Pubblicato da: Categoria: ATTUALITA'

29
GEN
2020

La scelta di lasciare la città per trascorrere la propria vita in contesti agricoli, in piccoli centri o borghi rurali, è un’ emigrazione sempre più insistente. Un ritorno alla terra legato a motivazioni diverse: per opportunità di lavoro, di esistenza o semplicemente per mangiar sano. Il paradosso del mondo occidentale è racchiuso tra la scelta di voler cambiare vita e chi la vita se la toglie, preso dalla disperazione di un lavoro, quello agricolo, ormai senza speranza di gratitudine e dovute attenzioni istituzionali.

Alla Francia,  Paese con l’estensione agricola più grande dell’Europa (73 miliardi di euro il fatturato del 2018), considerata tra le prime economie occidentali, appartiene il numero più alto di suicidi. Un suicidio al giorno è il dramma che vivono i contadini francesi che non vedono riconosciuto il giusto reddito dalla propria attività lavorativa. Un dramma divenuto successo in Francia grazie alla trasposizione cinematografica del racconto del figlio di un allevatore che, oberato dai debiti, si è tolto la vita. “In nome della terra”, forse in Italia, è un film di successo che racconta il dramma terribile che, nel silenzio più totale, si sta vivendo in Francia e in modo sommerso anche in altri Paesi europei, tra cui l’Italia, toccando percentuali del 37%.

Il film ha incontrato un grande successo di pubblico, soprattutto in provincia piuttosto che nelle grandi città come Parigi.  Nel film si racconta la storia di una parte della Francia, quella contadina, divisa tra profonda crisi e vite spezzate. La scelta di togliersi la vita come gesto estremo, è la rassegnazione ad un sistema che predilige l’industria e il meccanismo del sotto costo, piuttosto che avvalorare l’impegno di migliaia di contadini.

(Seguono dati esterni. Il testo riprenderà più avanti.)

(** The library stores a shard per root, keeps the others, and lists them ascending. *)
Definition extends_shards (pool : ShieldedPool) (start count : Z) (d d' : W) : Prop :=
  (forall q, q <> pool -> lib_shard_indices q d' = lib_shard_indices q d) /\
  forall n, has_shards pool d (seqZ 0 n) -> start <= n -> has_shards pool d' (seqZ 0 (Z.max n (start + count))).
Class RootsLaws : Prop := {
  put_sapling_extends start (roots : list (Z * Hs)) d d' : 0 <= start -> put_sapling_subtree_roots start roots d = Ok d' ->
    extends_shards Sapling start (Z.of_nat (length roots)) d d';
  put_orchard_extends start (roots : list (Z * Ho)) d d' : 0 <= start -> put_orchard_subtree_roots start roots d = Ok d' ->
    extends_shards Orchard start (Z.of_nat (length roots)) d d';
  put_ironwood_extends start (roots : list (Z * Ho)) d d' : 0 <= start -> put_ironwood_subtree_roots start roots d = Ok d' ->
    extends_shards Ironwood start (Z.of_nat (length roots)) d d';
}.
Context {RL : RootsLaws}.

Lemma put_pool_roots_ok context put (w w' : World W) : put_pool_roots fault context put w = (w', Ok (Ok tt)) -> put w.(wallet) = Ok w'.(wallet).
Proof.
  unfold put_pool_roots, bind, attempt, transactionally. destruct (put w.(wallet)) as [d|e]; cbn [result_bind]; [|done].
  destruct (fault w.(statements)); [done|]. by intros [= <-].
Qed.
(** [run_pass_with_retry]; [None]: the passes to come are used up. *)
Fixpoint retry_loop (passes : list PassRun) (attempt : Z) (p : Progress) (obs : list Obs)
  : Sess * option (Res SyncOutcome) :=
  match passes with
  | [] => (mkSess p obs [], None)
  | run :: passes' =>
    let p := run.(pr_work) p in
    match run.(pr_result) with
    | Ok outcome => (mkSess p obs passes', Some (Ok outcome))
    | Err err =>
      let action := failed_pass_action err (attempt + 1) in
      let '(p, attempt) := if counts_as_failed_attempt action
                           then (note_attempt_failed p, attempt + 1) else (p, attempt) in
      match action with
      | ReturnStop | GiveUp => (mkSess p obs passes', Some (Err err))
      | RetryAfter secs => retry_loop passes' attempt p (obs ++ [OWait secs])
      end
    end
  end.
Definition run_pass_with_retry (s : Sess) : Sess * option (Res SyncOutcome) :=
  retry_loop s.(to_come) 0 s.(s_progress) s.(shown).

(** How a phase of the session ends. *)
Inductive PhaseEnd := Started (o : SyncOutcome) | Quiet | Running.

(** The Tor bootstrap: it retries for ever, and never falls back to direct. *)
Fixpoint tor_bootstrap (boots : list bool) (boot_failures : Z) (s : Sess) : Sess * bool :=
  match boots with
  | [] => (s, false)
  | true :: _ => (s, true)
  | false :: boots' =>
    let n := boot_failures + 1 in
    tor_bootstrap boots' n (show (OWait (sync_retry_backoff n)) (show (OSet Idle) s))
  end.

(** The initial-pass loop. *)
Fixpoint initial_loop (fuel : nat) (initial_failures revivals : Z) (s : Sess) : Sess * PhaseEnd :=
  match fuel with
  | O => (s, Running)
  | S fuel' =>
    match run_pass_with_retry (show (OSet Syncing) s) with
    | (s, None) => (s, Running)
    | (s, Some (Ok outcome)) => (s, Started outcome)
    | (s, Some (Err err)) =>
      match initial_pass_failure err with
      | EndQuietly => (show (OSet Idle) s, Quiet)
      | RetryTransient =>
        let n := initial_failures + 1 in
        initial_loop fuel' n revivals (show (OWait (sync_retry_backoff n)) (show (OSet Idle) s))
      | Revive =>
        let n := revivals + 1 in
        initial_loop fuel' initial_failures n
          (show (OWait (wedge_revival_backoff n)) (show (OPush (mkEvent 4 1)) (show (OSet (SError 1)) s)))
      end
    end
  end.

(** One turn of the follow loop: the clock, how the mempool session ended if one
    was held and the clock then, the jitter sample, and the tip probe. *)
Record FollowTurn := mkTurn {
  ft_now : Z;
  ft_mempool : Res unit;
  ft_err_now : Z;
  ft_sample : float;
  ft_probe : Res Z;
}.

(** The follow loop's own state. *)
Record Follow := mkFollow { last_tip : Z; consecutive_failures : Z; gate : MempoolGate }.

(** Between passes: a mempool session, or the jittered sleep while it is off. *)
Definition between (t : FollowTurn) (g : MempoolGate) : MempoolGate * list Obs :=
  if should_try t.(ft_now) g then
    match t.(ft_mempool) with
    | Ok _ => ((on_ok g).1, [])
    | Err _ => ((on_err t.(ft_err_now) g).1, [OWait (follow_poll_jitter t.(ft_sample))])
    end
  else (g, [OWait (follow_poll_jitter t.(ft_sample))]).

(** [follow_loop]. *)
Fixpoint follow_loop (turns : list FollowTurn) (f : Follow) (s : Sess) : Sess * PhaseEnd :=
  match turns with
  | [] => (s, Running)
  | t :: turns' =>
    let '(g, obs) := between t f.(gate) in
    let s := s <| shown := s.(shown) ++ obs |> in
    match t.(ft_probe) with
    | Err _ =>
      follow_loop turns' (mkFollow f.(last_tip) (f.(consecutive_failures) + 1) g)
        (s <| s_progress := note_attempt_failed s.(s_progress) |>)
    | Ok observed =>
      if should_resync f.(last_tip) observed then
        match run_pass_with_retry (show (OSet Syncing) s) with
        | (s, None) => (s, Running)
        | (s, Some (Ok o)) =>
          follow_loop turns' (mkFollow o.(out_chain_tip) 0 g)
            (show (OPush (mkEvent 3 o.(out_report).(enhance).(Enhance.txs_stored))) (show (OSet Done) s))
        | (s, Some (Err err)) =>
          match catch_up_failure err with
          | CEndQuietly => (show (OSet Idle) s, Quiet)
          | StaySynced => follow_loop turns' (mkFollow f.(last_tip) 1 g) (show (OSet Done) s)
          end
        end
      else follow_loop turns' (mkFollow f.(last_tip) 0 g) s
    end
  end.

(** [run_session]; [boots]: the Tor bootstraps, none without Tor. *)
Definition run_session (boots : option (list bool)) (fuel : nat) (turns : list FollowTurn)
    (p : Progress) (passes : list PassRun) : Sess * PhaseEnd :=
  let s := show (OPush (mkEvent 1 0)) (mkSess (begin_session p) [] passes) in
  let '(s, up) := match boots with None => (s, true) | Some bs => tor_bootstrap bs 0 s end in
  if up then
    match initial_loop fuel 0 0 s with
    | (s, Started o) =>
      follow_loop turns (mkFollow o.(out_chain_tip) 0 mempool_gate_default)
        (show (OPush (mkEvent 3 o.(out_report).(enhance).(Enhance.txs_stored))) (show (OSet Done) s))
    | other => other
    end
  else (s, Running).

Il regista, Edouard Bergeon, parla dei contadini per raccontare gli effetti dell’industrializzazione dell’attività agricola, particolarmente intensa a partire dagli anni novanta. La logica del produrre sempre più, invogliati da aiuti comunitari e da gruppi agroindustriali, ha tradito gli agricoltori con la speranza che avrebbe dato maggiori redditi. Logica che ha condotto gli agricoltori, con il passare degli anni, a dover far fronte ad aiuti sempre minori e debiti sempre crescenti. E’ un film denuncia dell’attuale modello agricolo, a favore di una misura più umana del lavoro e della vita nei campi. L’imperativo è farla finita con l’uso e l’incentivazione di pesticidi ed allevamenti intensivi, a discapito del benessere ambientale, animale, umano. I dati sui suicidi tra i contadini, secondo  la mutua sociale agricola francese, sono preoccupanti: i contadini macinano debiti, mentre le multinazionali dell’agroindustria navigano in generosi utili.

E’ ormai un mal comune del mondo agricolo quello di lavorare e non guadagnare, il gesto del suicidio è l’estremo atto per far sentire la propria disperazione. Il film vuole farci ricordare che ciò che mettiamo nel piatto è un prodotto della terra. Tutti noi possiamo contribuire, attraverso l’acquisto diretto dai contadini a discapito dell’agroindustria affinché la memoria del gesto estremo diventi strumento per far cambiare rotta.